# Is 72 degrees normal for a H100?



## Astralogic (Jan 12, 2014)

Hi, when I run OCCT my max temps after five minutes go up to 72 degrees.I have a 4770K running at stock speeds. I honestly expected much lower max temps from a H100, is that normal?


----------



## Wrench97 (May 10, 2008)

For bench testing software you would expect to see higher then normal temps.

The H100 is a so/so cooler the main benefit is lower noise levels over air solutions.

What does the temp run under normal gaming or heavy use?


----------



## Tyree (May 10, 2009)

PC Specs & age?
Pre- Built Brand & Model Number
Custom Built- Brand & Model of Mobo-CPU-RAM-Graphics-PSU.


----------



## greenbrucelee (Apr 24, 2007)

Please post your specs

when the cpu stressed at 100% those temps are a bit high for H100 although the 4770k does run a bit hot.

Are you actually overclocked? if so then I would say those temps are ok.


----------



## Astralogic (Jan 12, 2014)

Tyree said:


> PC Specs & age?
> Pre- Built Brand & Model Number
> Custom Built- Brand & Model of Mobo-CPU-RAM-Graphics-PSU.


Here's my specs.

Ram is Crucial Ballistix Sport 2x8gb, PSU is Seasonic M1211-750W. I built this PC myself.

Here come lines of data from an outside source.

(* ===== verification/Udrv.v ===== *)
(** * Calls for drivers in user space: [src/task.rs]

    The check of user ranges, the privilege bits, port and PCI access, the
    mapping of device memory, DMA buffers, and the interrupt words.  The calls
    on memory change the tables of [Paging] and the records of [Vma] together
    ([Mm.mm]); those on interrupts the futex words and the scheduler
    ([Futex.fut]).  What a port or a configuration register answers is given
    by the environment; what is written to them is a log. *)

From S2P Require Import Prelude Buddy Sched Futex VfsTypes Vma Paging Exec Mm.
From stdpp Require Import base gmap numbers list.
Local Open Scope Z_scope.

Definition EPERM : Z := 1.
Definition ENODEV : Z := 19.
Definition PTE_CACHE_DISABLE : Z := 16.

(** The calling task: its identifier, privileges and address space. *)
Record caller := mkCaller { c_id : nat; c_priv : Z; c_pml4 : Z }.

Definition have_priv (c : caller) (bit : Z) : bool :=
  if (c_id c =? 0)%nat then false else negb (Z.land (c_priv c) bit =? 0).

(** ** [user_range_valid] *)

(** One page of the range. *)
Definition user_page_valid (c : caller) (page : Z) (want_write : bool) (vs : pool) (s : pmem) : bool * pmem :=
  let '(here, s) :=
    match resolve_phys s (c_pml4 c) page with
    | Some _ => (true, s)
    | None =>
        match handle_demand_page (c_id c) (c_pml4 c) page vs s with
        | (false, s) => (false, s)
        | (true, s) => (match resolve_phys s (c_pml4 c) page with Some _ => true | None => false end, s)
        end
    end in
  if here then
    match resolve_phys_flags s (c_pml4 c) page with
    | Some (_, flags) => (negb (Z.land flags PTE_USER =? 0) && (negb want_write || negb (Z.land flags PTE_WRITABLE =? 0)), s)
    | None => (false, s)
    end
  else (false, s).

Fixpoint user_pages_valid (n : nat) (c : caller) (page : Z) (want_write : bool) (vs : pool) (s : pmem) : bool * pmem :=
  match n with
  | O => (true, s)
  | S n' =>
      match user_page_valid c page want_write vs s with
      | (true, s) => user_pages_valid n' c (page + 0x1000) want_write vs s
      | (false, s) => (false, s)
      end
  end.

(** The pages from that of [addr] to that of [end - 1]. *)
Definition range_pages (addr end_ : Z) : nat := Z.to_nat ((end_ - Z.ldiff addr 0xFFF + 0xFFF) / 0x1000).

Definition user_range_valid (c : caller) (addr len : Z) (want_write : bool) (vs : pool) (s : pmem) : bool * pmem :=
  if len =? 0 then (true, s)
  else if 2 ^ 64 <=? addr + len then (false, s)
  else
    let end_ := addr + len in
    if negb (is_user_addr addr) || negb (is_user_addr (end_ - 1)) then (false, s)
    else if c_pml4 c =? 0 then (false, s)
    else user_pages_valid (range_pages addr end_) c (Z.ldiff addr 0xFFF) want_write vs s.

(** ** Device memory *)

Definition DRV_BASE : Z := 0x50000000.
Definition DRV_LIMIT : Z := 0x60000000.

(** The loop that maps [n] pages from [virt] to those from [phys]; it stops at
    the first failure and tells how many it mapped. *)
Fixpoint map_run (n : nat) (pml4 virt phys flags : Z) (s : pmem) : nat * pmem :=
  match n with
  | O => (O, s)
  | S n' =>
      match map_into pml4 virt (w64 phys) flags s with
      | (Ok _, s) => let '(k, s) := map_run n' pml4 (virt + 0x1000) (phys + 0x1000) flags s in (S k, s)
      | (Err _, s) => (O, s)
      end
  end.

Fixpoint unmap_run (n : nat) (pml4 virt : Z) (s : pmem) : pmem :=
  match n with O => s | S n' => unmap_run n' pml4 (virt + 0x1000) (unmap_into pml4 virt s).2 end.

Definition PHYS_FLAGS : Z := Z.lor PTE_PRESENT (Z.lor PTE_USER (Z.lor PTE_WRITABLE PTE_CACHE_DISABLE)).

Definition sys_phys_map (c : caller) (phys size : Z) (m : mm) : comp (Z * mm) :=
  if (c_id c =? 0)%nat then Done (- EINVAL, m)
  else if negb (have_priv c PRIV_PHYS_MAP) then Done (- EPERM, m)
  else if (phys =? 0) || (size =? 0) || (0x100000000 <? size) then Done (- EINVAL, m)
  else
    let size := Z.ldiff (size + 0xFFF) 0xFFF in
    let! chosen := find_hole_below DRV_LIMIT (S (length (vmas m))) (c_pml4 c) DRV_BASE size (vmas m) in
    match chosen with
    | None => Done (- ENOMEM, m)
    | Some a =>
        let n := Z.to_nat (size / 0x1000) in
        let '(k, s) := map_run n (c_pml4 c) a phys PHYS_FLAGS (tabs m) in
        if negb (k =? n)%nat then Done (- ENOMEM, set_tabs (unmap_run k (c_pml4 c) a s) m)
        else
          match vma_register (c_pml4 c) a (a + size) PHYS_FLAGS (vmas m) with
          | (true, vs) => Done (a, set_vmas vs (set_tabs s m))
          | (false, vs) => Done (- ENOMEM, set_vmas vs (set_tabs (unmap_run n (c_pml4 c) a s) m))
          end
    end.

(** ** DMA buffers *)

(** [u32::next_power_of_two().trailing_zeros()]: without overflow checks a
    value above 2^31 gives the word 0, whose trailing zeros are 32. *)
Definition npo2_order (p : Z) : nat :=
  let p := w32 p in if p <=? 1 then 0%nat else if 2 ^ 31 <? p then 32%nat else Z.to_nat (Z.log2_up p).

Definition DMA_FLAGS : Z := Z.lor PTE_PRESENT (Z.lor PTE_USER PTE_WRITABLE).

(** [write_bytes] of zero over whole pages. *)
Fixpoint zero_run (n : nat) (phys : Z) (s : pmem) : pmem :=
  match n with O => s | S n' => zero_run n' (phys + 0x1000) (zero_frame phys s) end.

Definition dma_pack (phys vaddr : Z) : Z :=
  Z.lor (Z.shiftl (Z.land (Z.shiftr phys 12) 0xFFFFFFFF) 32) (Z.land vaddr 0xFFFFFFFF).
Definition as_i64 (z : Z) : Z := if z <? 2 ^ 63 then z else z - 2 ^ 64.

Definition sys_dma_alloc (c : caller) (pages_ : Z) (m : mm) : comp (Z * mm) :=
  if negb (have_priv c PRIV_DMA_ALLOC) then Done (- EPERM, m)
  else
    let pages := if pages_ =? 0 then 1 else Z.min pages_ 8 in
    if (c_id c =? 0)%nat then Done (- EINVAL, m)
    else
      let order := npo2_order pages in
      match alloc_order order (tabs m) with
      | (None, s) => Done (- ENOMEM, set_tabs s m)
      | (Some phys, s) =>
          let size := Z.shiftl 0x1000 (Z.of_nat order) in
          let! chosen := find_hole_below DRV_LIMIT (S (length (vmas m))) (c_pml4 c) DRV_BASE size (vmas m) in
          match chosen with
          | None => let! s := free_order phys order s in Done (- ENOMEM, set_tabs s m)
          | Some a =>
              let n := Z.to_nat (size / 0x1000) in
              let '(k, s) := map_run n (c_pml4 c) a phys DMA_FLAGS s in
              if negb (k =? n)%nat then let! s := free_order phys order s in Done (- ENOMEM, set_tabs s m)
              else
                let s := zero_run n phys s in
                match vma_register (c_pml4 c) a (a + size) DMA_FLAGS (vmas m) with
                | (true, vs) => Done (as_i64 (dma_pack phys a), set_vmas vs (set_tabs s m))
                | (false, vs) => let! s := free_order phys order s in Done (- ENOMEM, set_vmas vs (set_tabs s m))
                end
          end
      end.

(** The record that starts at an address. *)
Definition starts_at (pml4 addr : Z) (r : VmaRec) : bool := (r_pml4 r =? pml4) && (v_start (r_vma r) =? addr).

(** The order of a record's length; zero for an empty one. *)
Definition rec_order (r : VmaRec) : nat :=
  let size := w64 (v_end (r_vma r) - v_start (r_vma r)) in
  if (0 <? size) && (0 <? size / 0x1000) then npo2_order (size / 0x1000) else 0%nat.

Definition sys_dma_free (c : caller) (packed : Z) (m : mm) : comp (Z * mm) :=
  if negb (have_priv c PRIV_DMA_ALLOC) then Done (- EPERM, m)
  else
    let vaddr := Z.land packed 0xFFFFFFFF in
    let phys := Z.land (Z.shiftr packed 32) 0xFFFFFFFF in
    if (vaddr =? 0) || (phys =? 0) then Done (- EINVAL, m)
    else if (c_id c =? 0)%nat then Done (- EINVAL, m)
    else
      match list_find (λ r, starts_at (c_pml4 c) vaddr r = true) (vmas m) with
      | None => Done (- EINVAL, m)
      | Some (_, r) =>
          let order := rec_order r in
          let m := set_vmas (vma_clear_addr (c_pml4 c) vaddr (vmas m)) m in
          let s := unmap_run (Z.to_nat (2 ^ Z.of_nat order)) (c_pml4 c) vaddr (tabs m) in
          let! s := free_order (Z.shiftl phys 12) order s in
          Done (0, set_tabs s m)
      end.

(** ** Ports and PCI configuration *)

(** What the ports answer, and the log of writes (port, width, value). *)
Record ports := mkPorts { p_in : Z → Z → Z; p_out : list (Z * Z * Z) }.
Definition port_write (port width v : Z) (p : ports) : ports := mkPorts (p_in p) (p_out p ++ [(port, width, v)]).

Definition sys_port_in (c : caller) (port width : Z) (p : ports) : Z :=
  if negb (have_priv c PRIV_PORT) then - EPERM
  else if width =? 1 then p_in p port 1 mod 2 ^ 8
  else if width =? 2 then p_in p port 2 mod 2 ^ 16
  else if width =? 4 then p_in p port 4 mod 2 ^ 32
  else - EINVAL.

Definition sys_port_out (c : caller) (port width value : Z) (p : ports) : Z * ports :=
  if negb (have_priv c PRIV_PORT) then (- EPERM, p)
  else if width =? 1 then (0, port_write port 1 (value mod 2 ^ 8) p)
  else if width =? 2 then (0, port_write port 2 (value mod 2 ^ 16) p)
  else if width =? 4 then (0, port_write port 4 (value mod 2 ^ 32) p)
  else (- EINVAL, p).

Definition PCI_CONFIG_ADDR : Z := 0xCF8.
Definition PCI_CONFIG_DATA : Z := 0xCFC.

(** The address word of a configuration register. *)
Definition pci_addr (bus dev func offset : Z) : Z :=
  Z.lor (Z.lor (Z.lor (Z.lor 0x80000000 (Z.shiftl bus 16)) (w32 (Z.shiftl dev 11))) (w32 (Z.shiftl func 8))) (Z.land offset 0xFC).

(** [config] is the value of the register an address word selects. *)
Definition sys_pci_read (c : caller) (bus dev func offset : Z) (config : Z → Z) (p : ports) : Z * ports :=
  if negb (have_priv c PRIV_PCI) then (- EPERM, p)
  else if (0xFC <? offset) || negb (offset mod 4 =? 0) then (- EINVAL, p)
  else
    let addr := pci_addr bus dev func offset in
    (w32 (config addr), port_write PCI_CONFIG_ADDR 4 addr p).

Definition sys_pci_write (c : caller) (bus dev func offset value : Z) (p : ports) : Z * ports :=
  if negb (have_priv c PRIV_PCI) then (- EPERM, p)
  else if (0xFC <? offset) || negb (offset mod 4 =? 0) then (- EINVAL, p)
  else (0, port_write PCI_CONFIG_DATA 4 value (port_write PCI_CONFIG_ADDR 4 (pci_addr bus dev func offset) p)).

(** The slots of bus 0 in the order of the scan. *)
Definition pci_slots : list (Z * Z) := dev ← seqZ 0 32; func ← seqZ 0 8; [(dev, func)].
Definition slot_addr (s : Z * Z) : Z := Z.lor (Z.lor 0x80000000 (Z.shiftl s.1 11)) (Z.shiftl s.2 8).
Definition slot_matches (config : Z → Z) (vendor : Z) (s : Z * Z) : bool :=
  let id := w32 (config (slot_addr s)) in
  negb (id =? 0xFFFFFFFF) && negb (id =? 0) && (Z.land id 0xFFFF =? vendor).

Definition sys_pci_find (c : caller) (vendor_device : Z) (config : Z → Z) (p : ports) : Z * ports :=
  if negb (have_priv c PRIV_PCI) then (- EPERM, p)
  else
    match list_find (λ s, slot_matches config vendor_device s = true) pci_slots with
    | Some (i, (dev, func)) =>
        (Z.lor (Z.shiftl dev 11) (Z.shiftl func 8), foldl (λ p s, port_write PCI_CONFIG_ADDR 4 (slot_addr s) p) p (take (S i) pci_slots))
    | None => (- ENODEV, foldl (λ p s, port_write PCI_CONFIG_ADDR 4 (slot_addr s) p) p pci_slots)
    end.

(** ** Interrupt words *)

Definition MAX_DRIVER_IRQS : nat := 16.

(** The registered words, the interrupts unmasked, the futex words and the
    scheduler. *)
Record irqs := mkIrqs { DRIVER_IRQ_WORD : list Z; unmasked : list Z; i_fut : fut }.
Definition irqs_new (f : fut) : irqs := mkIrqs (replicate MAX_DRIVER_IRQS 0) [] f.
Definition irq_word (irq : Z) (x : irqs) : Z := DRIVER_IRQ_WORD x !!! Z.to_nat irq.
Definition set_fut (f : fut) (x : irqs) : irqs := mkIrqs (DRIVER_IRQ_WORD x) (unmasked x) f.

(** [valid] is the answer of [user_range_valid]. *)
Definition sys_irq_register (c : caller) (irq counter : Z) (valid : bool) (x : irqs) : Z * irqs :=
  if negb (have_priv c PRIV_IRQ) then (- EPERM, x)
  else if Z.of_nat MAX_DRIVER_IRQS <=? irq then (- EINVAL, x)
  else if (counter =? 0) || negb valid then (- EFAULT, x)
  else (0, mkIrqs (<[Z.to_nat irq := counter]> (DRIVER_IRQ_WORD x)) (unmasked x ++ [irq]) (i_fut x)).

(** The wait up to the point where the task gives the processor away; it
    resumes at [irq_wait_again] with the word, its first value and the
    deadline. *)
Inductive iwait := IRet (r : Z) | ISleep (word first deadline : Z) (p : pick).

Definition irq_wait_again (k : ctx) (word first deadline : Z) (x : irqs) : comp (iwait * irqs) :=
  match words (i_fut x) !! word with
  | None => Panic
  | Some now =>
      if negb (now =? first) then Done (IRet 0, x)
      else if negb (deadline =? 0) && (deadline <=? c_now k) then Done (IRet (- EAGAIN), x)
      else
        let! (ok, s) := block_on_futex (c_cur k) word (fs (i_fut x)) in
        if ok then
          let! (p, s) := schedule true k s in
          Done (ISleep word first deadline p, set_fut (set_fs s (i_fut x)) x)
        else Done (IRet (- EAGAIN), set_fut (set_fs s (i_fut x)) x)
  end.

Definition sys_irq_wait (c : caller) (k : ctx) (irq timeout_ms : Z) (x : irqs) : comp (iwait * irqs) :=
  if negb (have_priv c PRIV_IRQ) then Done (IRet (- EPERM), x)
  else if Z.of_nat MAX_DRIVER_IRQS <=? irq then Done (IRet (- EINVAL), x)
  else
    let word := irq_word irq x in
    if word =? 0 then Done (IRet (- EINVAL), x)
    else
      match words (i_fut x) !! word with
      | None => Panic
      | Some first =>
          let deadline := if timeout_ms =? 0 then 0 else w64 (c_now k + timeout_ms / 10) in
          irq_wait_again k word first deadline x
      end.

(** The word is read and written in the address space of the moment. *)
Definition driver_irq_edge (irq : Z) (x : irqs) : comp irqs :=
  if Z.of_nat MAX_DRIVER_IRQS <=? irq then Done x
  else
    let word := irq_word irq x in
    if word =? 0 then Done x
    else
      match words (i_fut x) !! word with
      | None => Panic
      | Some now =>
          let f := set_word word (w32 (now + 1)) (i_fut x) in
          let! (_, s) := futex_wake word 1 (fs f) in
          Done (set_fut (set_fs s f) x)
      end.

When gaming my temps usually go up to about 60, and the cpu idles around 25.


----------



## Tyree (May 10, 2009)

Your link doesn't work. Just post the specs as listed. 
What were the temps using the OEM heatsink/fan? Liquid cooling offers no advantage for normal use other than "possibly" running a bit quieter.


----------



## gcavan (Aug 13, 2009)

> When gaming my temps usually go up to about 60, and the cpu idles around 25.


A little on the high side, but alright. Not going to bring the idle temp down any; in use temp could be a bit better but I'ld expect a ΔT of 40Cº or so when gaming and a bit more with OCCT.

Two or four fans? Fans at high or low speed? How is rad mounted?


----------



## Astralogic (Jan 12, 2014)

Tyree said:


> Your link doesn't work. Just post the specs as listed.
> What were the temps using the OEM heatsink/fan? Liquid cooling offers no advantage for normal use other than "possibly" running a bit quieter.


Strange, the link works for me.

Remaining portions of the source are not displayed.